¿Matar al padre? La presión sobre Kicillof para que rompa con Cristina Kirchner
Un vocero de Kicillof le pidió en vivo romper con Cristina. ¿Se viene el parricidio político o es todo una novela?
Un vocero del gobernador bonaerense le pidió en vivo que corte lazos con el kirchnerismo, al que calificó de “tóxico”. Detrás de escena, la interna peronista se recrudece y se repite un clásico de la política argentina: el parricidio.
El pedido no es nuevo en la historia del poder. Eduardo Duhalde impulsó a Néstor Kirchner, y luego Kirchner lo devoró políticamente. Mauricio Macri apoyó a Javier Milei, y Milei terminó fagocitando al PRO. Ahora, los allegados a Axel Kicillof le exigen que haga lo mismo con Cristina Fernández.
¿Quién le pide a Kicillof que se distancie?
Figuras como el periodista Pedro Rosemblat se preguntan públicamente por qué Cristina ataca a Kicillof mientras mantiene alianzas con sectores cuestionados. “¿Qué hacés con Pichetto? ¿Qué hacés con Moreno? ¿Por qué destrozás a Kicillof?”, lanzó Rosemblat.
Pero también hay voces internas. Sergio Berni, exfuncionario de seguridad, calificó a Kicillof de “albertista”, el insulto más temido en el peronismo actual. Mario Ishii, intendente de José C. Paz, lo mandó a caminar el Conurbano. La presión es constante.
El historial de Cristina: ¿una máquina de perder?

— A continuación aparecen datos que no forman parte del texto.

(* ===== verification/Fmt.v ===== *)
(** * Runes, padding and number formatting (packages utf8, strings, fmt, time)

    What the logger and the terminal screens use of Go's formatted output:
    decoding a byte string into runes, [strings.Repeat], the verbs [%-Ns],
    [%Nd], [%0Nd] and [%N.Pf], and [time.Duration.String]. Floating-point
    numbers are [spec_float]; their decimal expansion is exact and rounded half
    to even, as in [strconv]. *)

From Stdlib Require Import ZArith Lia Floats.SpecFloat Ascii String List.
From stdpp Require Import base list strings.
From S2P Require Import Prelude GoStrings Json.

(** ** UTF-8 *)

Definition cont (c : ascii) : bool := (128 <=? byte_of c) && (byte_of c <=? 191).

(** Well-formed sequences of two, three and four bytes. *)
Definition two (a b : ascii) : bool := (194 <=? byte_of a) && (byte_of a <=? 223) && cont b.
Definition three (a b c : ascii) : bool :=
  (224 <=? byte_of a) && (byte_of a <=? 239) && cont b && cont c &&
  implb (byte_of a =? 224) (160 <=? byte_of b) && implb (byte_of a =? 237) (byte_of b <=? 159).
Definition four (a b c d : ascii) : bool :=
  (240 <=? byte_of a) && (byte_of a <=? 244) && cont b && cont c && cont d &&
  implb (byte_of a =? 240) (144 <=? byte_of b) && implb (byte_of a =? 244) (byte_of b <=? 143).

(** A string as it is decoded: well-formed sequences, and single bytes that
    start none. *)
Fixpoint chunks (s : string) : list (bool * string) :=
  match s with
  | EmptyString => []
  | String a s1 =>
      if is_ascii_byte a then (true, String a "") :: chunks s1
      else match s1 with
      | EmptyString => (false, String a "") :: chunks s1
      | String b s2 =>
          if two a b then (true, String a (String b "")) :: chunks s2
          else match s2 with
          | EmptyString => (false, String a "") :: chunks s1
          | String c s3 =>
              if three a b c then (true, String a (String b (String c ""))) :: chunks s3
              else match s3 with
              | EmptyString => (false, String a "") :: chunks s1
              | String d s4 =>
                  if four a b c d then (true, String a (String b (String c (String d "")))) :: chunks s4
                  else (false, String a "") :: chunks s1
              end
          end
      end
  end.

(** U+FFFD, which stands for a byte that cannot be decoded. *)
Definition RuneError : string := String "239" (String "191" (String "189" "")).

(** The runes a [range] over a string yields, each in its encoding. *)
Definition runes (s : string) : list string :=
  map (fun c : bool * string => if c.1 then c.2 else RuneError) (chunks s).

Definition ValidString (s : string) : bool := forallb fst (chunks s).

(** [utf8.RuneCountInString]. *)
Definition RuneCount (s : string) : nat := length (chunks s).

(** ** Package [strings] *)

Definition Repeat (s : string) (count : Z) : outcome string :=
  if count <? 0 then Panic "strings: negative Repeat count" else Ret (repeat_nat s (Z.to_nat count)).

(** ** Package [fmt] *)

(** [%-Ns] and [%Ns]: the width counts runes. *)
Definition pad_right (width : nat) (s : string) : string := s +:+ repeat_nat " " (width - RuneCount s).
Definition pad_left (width : nat) (s : string) : string := repeat_nat " " (width - RuneCount s) +:+ s.

(** Digits with leading zeros. *)
Definition zeros (width : nat) (s : string) : string := repeat_nat "0" (width - slen s) +:+ s.

(** [%0Nd]: a sign takes one place. *)
Definition pad_zero (width : nat) (n : Z) : string :=
  if n <? 0 then "-" +:+ zeros (width - 1) (Itoa (- n)) else zeros width (Itoa n).

(** [m * 2^e * 10^p], rounded half to even. *)
Definition scaled (m e : Z) (p : nat) : Z :=
  let n := m * 10 ^ Z.of_nat p in
  if 0 <=? e then n * 2 ^ e
  else
    let d := 2 ^ (- e) in
    let q := n / d in
    let r := n mod d in
    if (d <? 2 * r) || ((2 * r =? d) && Z.odd q) then q + 1 else q.

(** [%.Pf] for a positive precision. *)
Definition FormatFixed (p : nat) (f : float64) : string :=
  let decimal sign n :=
    (if sign : bool then "-" else "") +:+ Itoa (n / 10 ^ Z.of_nat p) +:+ "." +:+ zeros p (Itoa (n mod 10 ^ Z.of_nat p)) in
  match f with
  | S754_nan => "NaN"
  | S754_infinity s => if s then "-Inf" else "+Inf"
  | S754_zero s => decimal s 0
  | S754_finite s m e => decimal s (scaled (Z.pos m) e p)
  end.

(** ** Package [time] *)

(** A fraction of [p] digits without its trailing zeros, and nothing for zero. *)
Definition fmtFrac (u : Z) (p : nat) : string :=
  let f := trim_right (fun c => Ascii.eqb c "0") (zeros p (Itoa (u mod 10 ^ Z.of_nat p))) in
  if String.eqb f "" then "" else "." +:+ f.

Definition micro : string := String "194" (String "181" "").

Definition Duration_String (d : Z) : string :=
  let u := Z.abs d in
  let part (p : nat) (unit : string) := Itoa (u / 10 ^ Z.of_nat p) +:+ fmtFrac u p +:+ unit in
  let text :=
    if u =? 0 then "0s"
    else if u <? 1000 then part 0%nat "ns"
    else if u <? 1000000 then part 3%nat (micro +:+ "s")
    else if u <? Second then part 6%nat "ms"
    else
      let s := u / Second in
      let seconds := Itoa (s mod 60) +:+ fmtFrac u 9 +:+ "s" in
      let m := s / 60 in
      if m =? 0 then seconds
      else
        let minutes := Itoa (m mod 60) +:+ "m" +:+ seconds in
        let h := m / 60 in
        if h =? 0 then minutes else Itoa h +:+ "h" +:+ minutes in
  if d <? 0 then "-" +:+ text else text.

(** ** Examples *)

Example duration_examples :
  map Duration_String [0; 1; 1500; 1500000; 30 * Second; 10 * Minute; 90 * Second; 36 * Hour; -1500 * Millisecond]
  = ["0s"; "1ns"; "1.5" +:+ micro +:+ "s"; "1.5ms"; "30s"; "10m0s"; "1m30s"; "36h0m0s"; "-1.5s"].
Proof. vm_compute. reflexivity. Qed.

(** 0.25 and 0.75 are halfway, 99.95 is a little more, -0 keeps its sign. *)
Example fixed_examples :
  map (FormatFixed 1) [S754_finite false 1 (-2); S754_finite false 3 (-2); S754_finite false 7033355980557517 (-46);
                       S754_zero true; S754_infinity false; S754_finite true 5 1]
  = ["0.2"; "0.8"; "100.0"; "-0.0"; "+Inf"; "-10.0"].
Proof. vm_compute. reflexivity. Qed.

(** ** Decoding a concatenation *)

Lemma chunks_app (a b : string) : ValidString a = true -> chunks (a +:+ b) = chunks a ++ chunks b.
Proof.
  unfold ValidString. remember (slen a) as n eqn:En. assert (slen a <= n)%nat as Hn by lia. clear En. revert a Hn.
  induction n as [|n IH]; intros [|x a]; simpl; intros Hn Hv; try lia; [done..|].
  destruct (is_ascii_byte x); simpl in *.
  { f_equal. apply IH; [lia|done]. }
  destruct a as [|y a]; simpl in *; [done|].
  destruct (two x y); simpl in *. { f_equal. apply IH; [lia|done]. }
  destruct a as [|z a]; simpl in *; [done|].
  destruct (three x y z); simpl in *. { f_equal. apply IH; [lia|done]. }
  destruct a as [|t a]; simpl in *; [done|].
  destruct (four x y z t); simpl in *; [|done]. f_equal. apply IH; [lia|done].
Qed.

Lemma runes_app (a b : string) : ValidString a = true -> runes (a +:+ b) = runes a ++ runes b.
Proof. intros Ha. unfold runes. by rewrite chunks_app, map_app. Qed.

Lemma ValidString_app (a b : string) : ValidString a = true -> ValidString (a +:+ b) = ValidString b.
Proof. intros Ha. unfold ValidString. rewrite chunks_app by done. rewrite forallb_app. unfold ValidString in Ha. by rewrite Ha. Qed.

Lemma RuneCount_app (a b : string) : ValidString a = true -> RuneCount (a +:+ b) = (RuneCount a + RuneCount b)%nat.
Proof. intros Ha. unfold RuneCount. by rewrite chunks_app, length_app. Qed.

Lemma ValidString_ascii (s : string) : is_ascii s = true -> ValidString s = true.
Proof.
  unfold is_ascii, ValidString. induction s as [|c s IH]; simpl; [done|].
  intros [Hc Hs]%andb_prop. rewrite Hc. simpl. auto.
Qed.

Lemma RuneCount_ascii (s : string) : is_ascii s = true -> RuneCount s = slen s.
Proof.
  unfold is_ascii, RuneCount. induction s as [|c s IH]; simpl; [done|].
  intros [Hc Hs]%andb_prop. rewrite Hc. simpl. auto.
Qed.

Lemma RuneCount_repeat (s : string) (n : nat) :
  ValidString s = true -> RuneCount (repeat_nat s n) = (n * RuneCount s)%nat.
Proof. intros Hs. induction n as [|n IH]; [done|]. simpl. by rewrite RuneCount_app, IH. Qed.

Lemma ValidString_repeat (s : string) (n : nat) : ValidString s = true -> ValidString (repeat_nat s n) = true.
Proof. intros Hs. induction n as [|n IH]; [done|]. simpl. by rewrite ValidString_app. Qed.

Lemma is_ascii_repeat (s : string) (n : nat) : is_ascii s = true -> is_ascii (repeat_nat s n) = true.
Proof.
  intros Hs. induction n as [|n IH]; [done|]. simpl. unfold is_ascii in *. by rewrite sforall_app, Hs, IH.
Qed.

Lemma slen_repeat (s : string) (n : nat) : slen (repeat_nat s n) = (n * slen s)%nat.
Proof. induction n as [|n IH]; [done|]. simpl. by rewrite slen_app, IH. Qed.
(** The texts a report leaves: of the byte counts and of the number of
    processes the script asks for names the report does not have. *)
Definition report_texts (rep : SystemMetrics) (m : gmap string string) : Prop :=
  Forall (fun id => m !! id = Some "NaN undefined")
    ["memory-total"; "memory-used"; "memory-free"; "swap-total"; "swap-used"] /\
  m !! "process-count" = Some "" /\
  Forall (fun kv => m !! kv.1 = Some (Number_toFixed 1 kv.2 +:+ "%"))
    [("cpu-usage", cpu_UsagePercent (sm_CPU rep)); ("memory-usage", vm_UsedPercent (sm_Memory rep));
     ("swap-usage", sw_UsedPercent (sm_Swap rep))] /\
  m !! "uptime" = Some (formatUptime (Number (f_of_Z (hi_Uptime (sm_SystemInfo rep))))).

#[local] Opaque formatBytes formatUptime getUsageClass Number_toFixed Number_toString f_of_Z.

Lemma show_cpu_run rep p :
  exists p', show_cpu (received rep) p = (Ret tt, p') /\ chart_of p' = chart_of p /\
    pg_text p' !! "cpu-usage" = Some (Number_toFixed 1 (cpu_UsagePercent (sm_CPU rep)) +:+ "%").
Proof.
  unfold show_cpu, received. do 7 (erewrite bind_Ret by reflexivity).
  match goal with |- exists _, _ ?q = _ /\ _ =>
    destruct (show_load_run (cpu_LoadAverage (sm_CPU rep)) q) as (f & Hf & Hk) end.
  eexists. split; [exact Hf|]. split; [reflexivity|].
  etrans; [by apply Hk|]. cbn -[insert]. by rewrite !lookup_insert_ne, lookup_insert_eq by done.
Qed.

Ltac settle :=
  cbn -[insert]; rewrite ?lookup_insert_ne by done; first [apply lookup_insert_eq | done].

Lemma panels_run now rep p :
  exists p', updateMetrics now (received rep) p =
      (show_processes (received rep) ;; update_chart now (received rep)) p' /\
    chart_of p' = chart_of p /\ report_texts rep (pg_text p').
Proof.
  unfold updateMetrics.
  do 2 (erewrite bind_Ret by reflexivity).
  match goal with |- exists _, _ ?q = _ /\ _ => destruct (show_cpu_run rep q) as (p2 & E & Hc & Ht) end.
  rewrite (bind_Ret _ _ _ _ _ E). clear E. do 3 (erewrite bind_Ret by reflexivity).
  eexists. split; [reflexivity|]. split; [exact Hc|]. unfold report_texts.
  split_and!; [|settle| |settle]; repeat (apply Forall_cons; split); try apply Forall_nil; rewrite <- ?formatBytes_undefined; settle.
Qed.

(** ** The process table and the chart *)

Lemma show_each_run (ps : list ProcessInfo) p :
  exists p', show_each (map (fun i => parsed (process_json i)) ps) p = (Ret tt, p') /\
    chart_of p' = chart_of p /\ pg_text p' = pg_text p /\
    length (pg_rows p') = (length (pg_rows p) + length ps)%nat.
Proof.
  revert p. induction ps as [|i ps IH]; intros p; [exists p; split_and!; [done..|simpl; lia]|].
  cbn [map show_each]. erewrite bind_Ret by reflexivity.
  match goal with |- exists _, _ ?q = _ /\ _ => destruct (IH q) as (p' & E & Hc & Ht & Hr) end.
  exists p'. rewrite Hc, Ht, Hr. split_and!; [exact E|done|done|]. simpl. rewrite length_app. simpl. lia.
Qed.

Lemma received_processes rep p :
  member (S := Page) (received rep) "processes" p = (Ret (match sm_Processes rep with [] => Null
    | ps => Arr (map (fun i => parsed (process_json i)) ps) end), p).
Proof.
  unfold received, metrics_json. destruct (sm_Processes rep); [reflexivity|]. cbn. by rewrite map_map.
Qed.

Según el análisis, Cristina Kirchner transformó al PJ en una maquinaria electoral deficitaria: el peronismo perdió seis de las últimas siete elecciones (2013, 2015, 2017, 2021, 2023 y 2025). La explicación que circula es que la exmandataria se dedicó a destruir a sus sucesores: primero a Scioli, luego a Alberto Fernández, después a Massa, y ahora a Kicillof.
“Cristina destruye siempre todo lo que no sea ella o su hijo”, sostienen en los pasillos del poder. Incluso desde su prisión en San José 1111, habría enviado a Pablo Ibáñez a decir que Kicillof no es su candidato.
La paradoja de la ruptura: ¿y si al final terminan juntos?
Sin embargo, hay quienes advierten que el conflicto puede ser una farsa. Alberto Fernández y Cristina fueron juntos después de insultarse. Sergio Massa terminó siendo su candidato tras llamarla “ladrona”. “No nos comamos el amague”, advierten. “Es muy probable que Axel y Cristina terminen en la misma boleta”.
Mientras tanto, Kicillof defiende la gestión de Alberto Fernández. Su mano derecha, Carlos Bianco, dijo que “estábamos mejor con Alberto”. Pero los datos oficiales muestran que el ciclo K cerró con la inflación más alta del mundo, pobreza del 45% (62,9% entre menores de 17 años) y reservas negativas por US$10.000 millones.
En la provincia de Buenos Aires, la seguridad también es un punto crítico: 502 homicidios en 2024 (uno cada 17 horas) y 118.868 robos en 2025 (uno cada cuatro minutos).
Frente a este panorama, el gobierno nacional apuesta a recomponer relaciones con el “círculo rojo” tras el sobregiro del caso Adorni. La incorporación de Santilli, un veterano acróbata político con contactos en todos los sectores, sería la señal de que la campaña ya empezó.
Pero la verdadera llave de las elecciones, coinciden, no está en los nombres propios sino en la economía. “El órgano más sensible del ser humano es el bolsillo”, repiten. Con 7 millones de personas sin acceso al crédito y una morosidad creciente, el desafío es mejorar la calidad de vida de la gente.